(** C11: The iOS stream and the dispatcher's end together. Let an iOS stream, in any state it
    can reach, have been given the callbacks the dispatcher has made so far for one of its
    streams. Whatever the dispatcher does next, the first callback it makes then is handled
    without a fault, if its payload is valid. While the dispatcher has the stream, the iOS
    object is there, holds on to itself and has its context; once the dispatcher has let
    go, the object holds on to itself only until the blocks that wait have run, and when
    the application lets go of it too, object and context are freed. *)
Theorem ios_stream_follows_dispatcher scope ls d k r o sd :
  reachable scope ls d → k < next_object d → ios_steps r → started_streams r !! o = Some sd →
  events_of o (received r) = bridge_trace k (trace d) →
  let has_stream := bool_decide (k ∈ (map_to_list (streams_ d)).*2) in
  (∀ l d' ev evs p, step scope d l d' →
    bridge_trace k (trace d') = bridge_trace k (trace d) ++ ev :: evs →
    payload_of (machine r).1 (sd_callbacks sd) ev p →
    allocated (machine r).1 (used r ++ payload_owned p) →
    wp (act (AEvent o ev p) r) oom (λ _ s, ios_steps (history (AEvent o ev p) r s)) (machine r)) ∧
  match stream_objects (machine r).2 !! o with
  | Some obj =>
      strongSelf obj = has_stream || handled (values_of o (waiting r)) ∧
      strongSelf obj || app_reference obj = true ∧ native_context obj = Some (sd_context sd) ∧
      load_context (native_context obj) (machine r) =
        Ok (IosContext o (sd_callbacks sd) (Some (sd_closed sd)), machine r)
  | None =>
      has_stream = false ∧ values_of o (waiting r) = [] ∧
      heap (machine r).1 !! sd_context sd = None ∧ heap (machine r).1 !! sd_closed sd = None
  end.
Proof.
  intros Hd Hk Hr Hsd Hevents has_stream. split.
  - intros l d' ev evs p Hstep Htrace Hp Hfresh.
    assert (Hd' : reachable scope (ls ++ [l]) d') by (destruct Hd as [m Hs]; exists m; by econstructor).
    pose proof (reachable_contract _ _ _ k Hd') as Hrun. rewrite Htrace, cons_middle, app_assoc in Hrun.
    apply spec_run_prefix in Hrun.
    assert (Ha : permitted (AEvent o ev p) r) by (exists sd; rewrite Hevents; by split_and!).
    assert (Hwp : wp (act (AEvent o ev p) r) oom (λ _ s, ios_inv None (history (AEvent o ev p) r s)) (machine r))
      by (eapply wp_mono; [by apply wp_event_step; [apply steps_inv|]|done|done]).
    unfold wp in *.
    destruct (act _ r (machine r)) as [[[] s]|f] eqn:Hact; [|done]. by eapply ios_step.
  - assert (Hhas : handled (values_of o (received r)) = negb has_stream).
    { rewrite handled_events. fold (events_of o (received r)). rewrite Hevents.
      pose proof (reachable_phase _ _ _ _ Hd Hk) as Hp. unfold phase_of in Hp. fold has_stream in Hp.
      destruct has_stream; [by eapply spec_run_terminal|].
      apply spec_run_shape in Hp. rewrite decide_True in Hp by done.
      destruct Hp as (pre & ev & -> & Hev & _). rewrite existsb_app. cbn. rewrite Hev. apply orb_true_r. }
    pose proof (ios_stream_lifetime r o sd Hr Hsd) as Hlife.
    destruct (stream_objects (machine r).2 !! o) as [obj|].
    + destruct Hlife as (Hs & Hrefs & Hn & Hl & _). rewrite Hs, Hhas, negb_involutive in *. by split_and!.
    + destruct Hlife as (Hh & Hw & H1 & H2). rewrite Hhas in Hh. apply negb_true_iff in Hh. by split_and!.
Qed.
End under_dispatcher.

(** ** Starting a stream *)

Section start.
Context {mode : BuildMode} `{Allocator} {HM : Type} `{!HeaderMap HM} `{!EnvoyCodec HM}
  {B : Type} `{!BufferInstance B} `{!EnvoyServer} {A : Type}.
Abbreviation globals_t := (main_state HM B A).
Implicit Types (x : globals_t * ios_state).

(** Starting a stream takes the C memory it needs or gives it back. With an engine the
    object is returned, designates itself, and its context is that of the callbacks in the
    functor queued for the dispatcher. Without one nil is returned, the object is gone, and
    the heap and the contexts are as they were. *)
Theorem ios_startStream h cb x :
  mem_wf (memory_now x.1) → (∀ e, strong_engine_ x.1 = Some e → usable e) →
  stream_objects x.2 !! next_stream x.2 = None → captured (next_stream x.2) (blocks x.2) = false →
  (∀ l, is_Some (contexts x.2 !! l) → is_Some (heap (memory_now x.1) !! l)) →
  wp (initWithHandle_callbacks h cb) oom (λ result x',
    let o := next_stream x.2 in
    match strong_engine_ x.1 with
    | Some _ => result = Some o ∧ ∃ l c m, grows [l; c] (memory_now x.1) m ∧
        stream_called (PostStartStream h (ios_callbacks (Some l))) m x.1 ENVOY_SUCCESS x'.1 ∧
        x'.2 = with_object o (StreamImpl true cb (Some l) h true) l (IosContext o cb (Some c)) x.2
    | None => result = None ∧ strong_engine_ x'.1 = None ∧ x'.2 = set_next_stream (S o) x.2 ∧
        heap (memory_now x'.1) = heap (memory_now x.1)
    end) x.
Proof.
  intros Hwf Hu Hnone Hcap Hctx. unfold initWithHandle_callbacks. apply wp_bind, wp_on_native.
  destruct x as [g i]. cbn [fst snd] in *.
  eapply wp_conseq; [by apply wp_init_stream_object|].
  intros self s (l & c & m & -> & G & Hwf' & ->). cbn [fst snd].
  apply wp_bind, wp_on_main. cbn [fst snd].
  eapply wp_mono; [by apply (wp_interface_call (PostStartStream h (ios_callbacks (Some l))))|done|].
  intros st g' Hcalled. apply wp_on_native. cbn [fst snd].
  assert (Hm := stream_called_memory _ _ _ _ _ Hcalled). rewrite Hm.
  destruct (strong_engine_ g) as [e|] eqn:He.
  - assert (st = ENVOY_SUCCESS) as -> by (unfold stream_called in Hcalled; rewrite He in Hcalled; apply Hcalled).
    unfold finish_init. rewrite decide_True by done. apply wp_ret. cbn [fst snd].
    split; [done|]. exists l, c, m. rewrite <- Hm, set_memory_now, Hm. by split_and!.
  - assert (st = ENVOY_FAILURE ∧ g' = set_c_mem m g) as [-> ->]
      by (unfold stream_called in Hcalled; by rewrite He in Hcalled).
    eapply wp_run.
    { apply finish_init_fails; [done| |done| | |].
      - destruct (contexts i !! l) eqn:E; [|done]. exfalso.
        destruct (grows_new _ _ _ G l ltac:(by left)) as (_ & Hle & _).
        specialize (Hwf l (Hctx l ltac:(by rewrite E))). lia.
      - pose proof (grows_nodup _ _ _ G) as Hnd. apply NoDup_cons in Hnd as [Hnd _]. set_solver.
      - eapply (grows_new _ _ _ G). by left.
      - eapply (grows_new _ _ _ G). right. by left. }
    cbn [fst snd]. split; [done|]. split; [by rewrite strong_engine_memory; cbn; rewrite He|].
    split; [done|]. rewrite memory_now_set.
    assert (grows [c; l] (memory_now g) m) as G' by (revert G; apply grows_proper; [constructor|done..]).
    by eapply grows_release; [exact Hwf|exact G'].
Qed.
End start.

(** ** Examples *)

#[local] Existing Instance ref_server.

Definition ref_closures : EnvoyHTTPCallbacks := HTTPCallbacks 1 true true true true true.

===============

Exercise requirements →
Give back, unchanged, the run of lines in the listing above that begins at the line containing "apply wp_bind, wp_on_main. cbn [fst snd]." and ends at the line containing "eapply wp_run.", both included.

Answer to this exercise →
  apply wp_bind, wp_on_main. cbn [fst snd].
  eapply wp_mono; [by apply (wp_interface_call (PostStartStream h (ios_callbacks (Some l))))|done|].
  intros st g' Hcalled. apply wp_on_native. cbn [fst snd].
  assert (Hm := stream_called_memory _ _ _ _ _ Hcalled). rewrite Hm.
  destruct (strong_engine_ g) as [e|] eqn:He.
  - assert (st = ENVOY_SUCCESS) as -> by (unfold stream_called in Hcalled; rewrite He in Hcalled; apply Hcalled).
    unfold finish_init. rewrite decide_True by done. apply wp_ret. cbn [fst snd].
    split; [done|]. exists l, c, m. rewrite <- Hm, set_memory_now, Hm. by split_and!.
  - assert (st = ENVOY_FAILURE ∧ g' = set_c_mem m g) as [-> ->]
      by (unfold stream_called in Hcalled; by rewrite He in Hcalled).
    eapply wp_run.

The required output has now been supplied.